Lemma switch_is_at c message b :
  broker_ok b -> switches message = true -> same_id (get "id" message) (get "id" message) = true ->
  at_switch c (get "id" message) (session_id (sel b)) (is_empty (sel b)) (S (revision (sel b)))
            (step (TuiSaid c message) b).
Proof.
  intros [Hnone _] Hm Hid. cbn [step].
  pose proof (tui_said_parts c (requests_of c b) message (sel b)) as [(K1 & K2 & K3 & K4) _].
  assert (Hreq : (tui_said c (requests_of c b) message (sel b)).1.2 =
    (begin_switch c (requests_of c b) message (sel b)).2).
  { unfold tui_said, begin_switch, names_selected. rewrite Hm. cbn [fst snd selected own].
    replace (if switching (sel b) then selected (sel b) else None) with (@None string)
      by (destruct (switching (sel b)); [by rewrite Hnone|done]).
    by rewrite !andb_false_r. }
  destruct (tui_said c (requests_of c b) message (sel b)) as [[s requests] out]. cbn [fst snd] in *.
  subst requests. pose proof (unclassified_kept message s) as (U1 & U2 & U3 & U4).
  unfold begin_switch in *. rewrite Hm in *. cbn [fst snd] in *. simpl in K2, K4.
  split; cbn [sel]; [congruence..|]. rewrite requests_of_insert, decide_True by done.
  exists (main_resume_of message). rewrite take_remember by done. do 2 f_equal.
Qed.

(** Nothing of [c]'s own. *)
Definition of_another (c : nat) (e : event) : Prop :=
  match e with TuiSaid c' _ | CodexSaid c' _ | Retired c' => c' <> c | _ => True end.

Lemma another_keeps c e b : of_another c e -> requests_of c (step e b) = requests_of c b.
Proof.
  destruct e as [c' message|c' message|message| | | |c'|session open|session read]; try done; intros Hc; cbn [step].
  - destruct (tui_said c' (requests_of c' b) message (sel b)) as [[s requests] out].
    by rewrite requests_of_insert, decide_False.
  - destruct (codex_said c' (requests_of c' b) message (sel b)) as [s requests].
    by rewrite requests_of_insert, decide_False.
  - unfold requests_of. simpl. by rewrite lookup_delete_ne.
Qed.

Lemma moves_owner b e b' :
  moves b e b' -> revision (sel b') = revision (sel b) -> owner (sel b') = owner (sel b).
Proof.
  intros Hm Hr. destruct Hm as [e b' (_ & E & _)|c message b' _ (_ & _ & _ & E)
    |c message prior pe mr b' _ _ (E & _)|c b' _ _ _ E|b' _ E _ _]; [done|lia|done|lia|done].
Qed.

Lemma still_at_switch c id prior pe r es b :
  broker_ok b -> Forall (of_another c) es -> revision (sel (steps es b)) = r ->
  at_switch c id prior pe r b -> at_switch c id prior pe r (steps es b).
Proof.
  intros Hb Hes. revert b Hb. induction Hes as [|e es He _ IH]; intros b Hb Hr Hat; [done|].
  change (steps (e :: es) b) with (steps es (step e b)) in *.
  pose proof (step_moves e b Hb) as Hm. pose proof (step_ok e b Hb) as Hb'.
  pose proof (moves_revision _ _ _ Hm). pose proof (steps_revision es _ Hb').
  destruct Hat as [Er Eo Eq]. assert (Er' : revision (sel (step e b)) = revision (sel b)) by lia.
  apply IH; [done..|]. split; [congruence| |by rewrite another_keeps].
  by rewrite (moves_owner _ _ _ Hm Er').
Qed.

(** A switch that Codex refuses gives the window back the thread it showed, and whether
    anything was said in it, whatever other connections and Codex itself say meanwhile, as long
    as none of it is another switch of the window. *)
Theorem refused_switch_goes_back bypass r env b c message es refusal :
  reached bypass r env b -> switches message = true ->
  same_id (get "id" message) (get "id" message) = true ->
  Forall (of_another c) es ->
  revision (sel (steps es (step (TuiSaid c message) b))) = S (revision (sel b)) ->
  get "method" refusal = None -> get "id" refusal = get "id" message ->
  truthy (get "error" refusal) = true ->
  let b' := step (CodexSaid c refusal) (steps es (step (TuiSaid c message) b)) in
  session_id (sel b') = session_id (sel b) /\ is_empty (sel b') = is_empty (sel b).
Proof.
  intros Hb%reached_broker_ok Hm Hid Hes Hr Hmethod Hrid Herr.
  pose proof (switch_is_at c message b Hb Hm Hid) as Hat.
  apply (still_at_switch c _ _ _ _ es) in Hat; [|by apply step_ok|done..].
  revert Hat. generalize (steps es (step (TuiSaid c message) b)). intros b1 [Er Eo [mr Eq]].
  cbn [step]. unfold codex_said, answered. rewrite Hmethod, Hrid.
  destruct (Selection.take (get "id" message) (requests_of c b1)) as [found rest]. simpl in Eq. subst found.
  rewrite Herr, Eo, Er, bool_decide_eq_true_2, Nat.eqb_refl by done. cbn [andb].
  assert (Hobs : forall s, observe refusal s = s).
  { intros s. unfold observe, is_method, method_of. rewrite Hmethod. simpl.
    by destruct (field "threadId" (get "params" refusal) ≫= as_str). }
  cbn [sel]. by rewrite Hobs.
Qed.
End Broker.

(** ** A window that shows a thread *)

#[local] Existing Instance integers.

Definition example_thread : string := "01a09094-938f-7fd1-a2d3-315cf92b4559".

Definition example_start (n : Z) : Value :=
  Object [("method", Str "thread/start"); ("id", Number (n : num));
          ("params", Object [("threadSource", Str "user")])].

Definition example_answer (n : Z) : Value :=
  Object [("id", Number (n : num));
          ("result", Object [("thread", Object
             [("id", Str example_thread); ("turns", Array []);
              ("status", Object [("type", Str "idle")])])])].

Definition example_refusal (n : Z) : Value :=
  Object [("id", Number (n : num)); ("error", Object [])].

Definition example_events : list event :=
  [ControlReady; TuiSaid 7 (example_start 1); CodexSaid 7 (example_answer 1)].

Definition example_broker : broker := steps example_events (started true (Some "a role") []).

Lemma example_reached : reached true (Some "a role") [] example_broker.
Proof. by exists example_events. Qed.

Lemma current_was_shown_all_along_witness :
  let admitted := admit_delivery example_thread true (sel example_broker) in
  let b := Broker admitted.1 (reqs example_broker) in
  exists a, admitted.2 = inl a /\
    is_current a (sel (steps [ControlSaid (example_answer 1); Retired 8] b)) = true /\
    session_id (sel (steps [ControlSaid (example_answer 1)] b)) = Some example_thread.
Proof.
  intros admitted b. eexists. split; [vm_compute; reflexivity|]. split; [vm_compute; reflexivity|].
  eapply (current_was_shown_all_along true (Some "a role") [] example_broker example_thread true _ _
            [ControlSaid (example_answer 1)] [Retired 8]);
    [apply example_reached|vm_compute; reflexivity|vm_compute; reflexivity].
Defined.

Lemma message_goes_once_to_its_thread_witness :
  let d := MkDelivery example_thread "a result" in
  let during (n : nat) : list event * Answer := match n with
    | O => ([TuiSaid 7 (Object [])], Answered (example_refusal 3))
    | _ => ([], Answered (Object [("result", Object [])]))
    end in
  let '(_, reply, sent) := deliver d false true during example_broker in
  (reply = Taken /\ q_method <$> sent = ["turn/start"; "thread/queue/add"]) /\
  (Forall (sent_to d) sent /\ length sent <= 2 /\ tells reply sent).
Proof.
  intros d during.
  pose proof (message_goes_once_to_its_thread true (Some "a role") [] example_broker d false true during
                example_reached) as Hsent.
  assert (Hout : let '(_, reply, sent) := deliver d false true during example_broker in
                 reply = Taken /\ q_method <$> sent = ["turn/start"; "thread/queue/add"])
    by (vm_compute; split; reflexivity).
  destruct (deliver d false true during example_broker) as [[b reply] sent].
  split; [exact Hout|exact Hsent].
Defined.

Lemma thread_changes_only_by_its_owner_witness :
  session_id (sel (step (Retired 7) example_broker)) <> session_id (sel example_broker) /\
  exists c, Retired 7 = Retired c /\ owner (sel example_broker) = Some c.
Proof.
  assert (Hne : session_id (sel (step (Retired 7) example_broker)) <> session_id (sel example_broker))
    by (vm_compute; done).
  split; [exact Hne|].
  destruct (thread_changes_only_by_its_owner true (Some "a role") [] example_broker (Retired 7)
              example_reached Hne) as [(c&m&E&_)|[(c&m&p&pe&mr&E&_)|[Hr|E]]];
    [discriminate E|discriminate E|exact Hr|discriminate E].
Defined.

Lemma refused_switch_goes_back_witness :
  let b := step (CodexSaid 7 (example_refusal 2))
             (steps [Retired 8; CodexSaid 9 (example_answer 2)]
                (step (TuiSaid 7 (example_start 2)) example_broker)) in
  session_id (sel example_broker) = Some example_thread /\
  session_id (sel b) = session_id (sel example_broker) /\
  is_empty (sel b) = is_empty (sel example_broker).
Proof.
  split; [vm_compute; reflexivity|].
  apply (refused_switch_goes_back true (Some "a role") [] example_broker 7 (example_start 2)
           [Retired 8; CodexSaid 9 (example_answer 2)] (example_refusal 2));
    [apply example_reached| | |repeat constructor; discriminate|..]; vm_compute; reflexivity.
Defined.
+++++
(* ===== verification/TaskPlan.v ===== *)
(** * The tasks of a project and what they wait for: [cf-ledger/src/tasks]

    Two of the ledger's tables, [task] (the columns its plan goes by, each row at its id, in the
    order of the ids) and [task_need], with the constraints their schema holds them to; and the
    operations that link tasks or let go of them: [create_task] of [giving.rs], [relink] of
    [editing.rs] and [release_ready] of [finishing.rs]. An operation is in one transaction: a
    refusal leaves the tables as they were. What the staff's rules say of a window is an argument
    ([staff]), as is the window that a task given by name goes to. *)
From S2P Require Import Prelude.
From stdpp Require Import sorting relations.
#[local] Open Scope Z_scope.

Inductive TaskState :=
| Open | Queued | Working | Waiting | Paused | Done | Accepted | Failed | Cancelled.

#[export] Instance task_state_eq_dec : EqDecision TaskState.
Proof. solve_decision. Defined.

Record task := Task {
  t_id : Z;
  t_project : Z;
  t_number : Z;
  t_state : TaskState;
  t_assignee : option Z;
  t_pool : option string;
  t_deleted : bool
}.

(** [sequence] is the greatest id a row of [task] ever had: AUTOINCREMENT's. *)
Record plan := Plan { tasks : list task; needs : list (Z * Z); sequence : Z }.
+++++
Assigned task: Among the entries above, locate the lines containing "- destruct (codex_said" and "apply (still_at_switch c", and transcribe exactly those two lines and all lines between.

Response below:
  - destruct (codex_said c' (requests_of c' b) message (sel b)) as [s requests].
    by rewrite requests_of_insert, decide_False.
  - unfold requests_of. simpl. by rewrite lookup_delete_ne.
Qed.

Lemma moves_owner b e b' :
  moves b e b' -> revision (sel b') = revision (sel b) -> owner (sel b') = owner (sel b).
Proof.
  intros Hm Hr. destruct Hm as [e b' (_ & E & _)|c message b' _ (_ & _ & _ & E)
    |c message prior pe mr b' _ _ (E & _)|c b' _ _ _ E|b' _ E _ _]; [done|lia|done|lia|done].
Qed.

Lemma still_at_switch c id prior pe r es b :
  broker_ok b -> Forall (of_another c) es -> revision (sel (steps es b)) = r ->
  at_switch c id prior pe r b -> at_switch c id prior pe r (steps es b).
Proof.
  intros Hb Hes. revert b Hb. induction Hes as [|e es He _ IH]; intros b Hb Hr Hat; [done|].
  change (steps (e :: es) b) with (steps es (step e b)) in *.
  pose proof (step_moves e b Hb) as Hm. pose proof (step_ok e b Hb) as Hb'.
  pose proof (moves_revision _ _ _ Hm). pose proof (steps_revision es _ Hb').
  destruct Hat as [Er Eo Eq]. assert (Er' : revision (sel (step e b)) = revision (sel b)) by lia.
  apply IH; [done..|]. split; [congruence| |by rewrite another_keeps].
  by rewrite (moves_owner _ _ _ Hm Er').
Qed.

(** A switch that Codex refuses gives the window back the thread it showed, and whether
    anything was said in it, whatever other connections and Codex itself say meanwhile, as long
    as none of it is another switch of the window. *)
Theorem refused_switch_goes_back bypass r env b c message es refusal :
  reached bypass r env b -> switches message = true ->
  same_id (get "id" message) (get "id" message) = true ->
  Forall (of_another c) es ->
  revision (sel (steps es (step (TuiSaid c message) b))) = S (revision (sel b)) ->
  get "method" refusal = None -> get "id" refusal = get "id" message ->
  truthy (get "error" refusal) = true ->
  let b' := step (CodexSaid c refusal) (steps es (step (TuiSaid c message) b)) in
  session_id (sel b') = session_id (sel b) /\ is_empty (sel b') = is_empty (sel b).
Proof.
  intros Hb%reached_broker_ok Hm Hid Hes Hr Hmethod Hrid Herr.
  pose proof (switch_is_at c message b Hb Hm Hid) as Hat.
  apply (still_at_switch c _ _ _ _ es) in Hat; [|by apply step_ok|done..].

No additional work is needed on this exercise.